I couldn't quite make out what you were trying to do in your lookbehind example, but I suspect you are suffering from a precedence error there, and that everything after the lookbehind should be enclosed in a (?: ... ) so the | doesn't avoid doing the lookbehind.
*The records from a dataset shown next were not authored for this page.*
(** * libbitcoin: seeding session and getx responder

    A shallow embedding of [src/network/session_seed.cpp] and of the
    interface declared in [include/bitcoin/getx_responder.hpp].

    The session code is callback driven.  Closures are represented by
    first-order values ([handler], [stage]); the shared counters of the
    synchronizers live in an explicit store, so that the copies of one
    synchronizer held by several seeds alias the same counter, as the
    [shared_ptr] copies do in the source. *)

From stdpp Require Import base list strings pretty.

(** ** Result codes *)

(** Modelled from the spec: [error.hpp] is not among the sources.  The
    constructors follow the taxonomy of section 7 (ConnectError,
    HandshakeError, NotFound, OperationFailed) plus [success]; the
    [detail] of a transport or handshake error stands for the various
    concrete codes (timeout, refused, ...). *)
Inductive code : Type :=
| success
| operation_failed
| connect_error (detail : nat)
| handshake_error (detail : nat)
| not_found.

#[global] Instance code_eq_dec : EqDecision code.
Proof. solve_decision. Defined.

(** [if (ec)]: a [code] converts to [true] exactly when it is not
    [success]. *)
Definition is_error (ec : code) : bool :=
  match ec with
  | success => false
  | _ => true
  end.

(** ** Configuration values *)

(** The port is a [uint16_t]. *)
Record endpoint : Type := { host : string; port : N }.

#[global] Instance endpoint_eq_dec : EqDecision endpoint.
Proof. solve_decision. Defined.

(** [config::endpoint::to_string]. *)
Definition to_string (e : endpoint) : string :=
  host e +:+ ":" +:+ pretty (port e).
Starting from scratch, what you are trying to do sounds pretty simple: place N/A after a comma if it is followed by another comma or a newline: s!,(?=[,\n])!,N/A!g; Example: my $rawData = "2008-02-06,8:00 AM,14.0,6.0,59,1027,-9999.0,West,6.9,-,N/A,,Clear\n2008-02-06,9:00 AM,16,6,40,1028,12,WNW,10.4,,,,\n"; use Data::Dumper; $Data::Dumper::Useqq = $Data::Dumper::Terse = 1; print Dumper($rawData); $rawData =~ s!,(?=[,\n])!,N/A!g; print Dumper($rawData); Output: "2008-02-06,8:00 AM,14.0,6.0,59,1027,-9999.0,West,6.9,-,N/A,,Clear\n2008-02-06,9:00 AM,16,6,40,1028,12,WNW,10.4,,,,\n" "2008-02-06,8:00 AM,14.0,6.0,59,1027,-9999.0,West,6.9,-,N/A,N/A,Clear\n2008-02-06,9:00 AM,16,6,40,1028,12,WNW,10.4,N/A,N/A,N/A,N/A\n"
You could search for (?<=,)(?=,|$) and replace that with N/A. This regex matches the (empty) space between two commas or between a comma and end of line.
The quick and dirty hack version: my $rawData = "2008-02-06,8:00 AM,14.0,6.0,59,1027,-9999.0,West,6.9,-,N/A,,Clear 2008-02-06,9:00 AM,16,6,40,1028,12,WNW,10.4,,,,\n"; while ($rawData =~ s/,,/,N\/A,/g) {}; print $rawData; Not the fastest code, but the shortest. It should loop through at max twice.
Not a regex, but not too complicated either: $string = join ",", map{$_ eq "" ? "N/A" : $_} split (/,/, $string,-1); The ,-1 is needed at the end to force split to include any empty fields at the end of the string.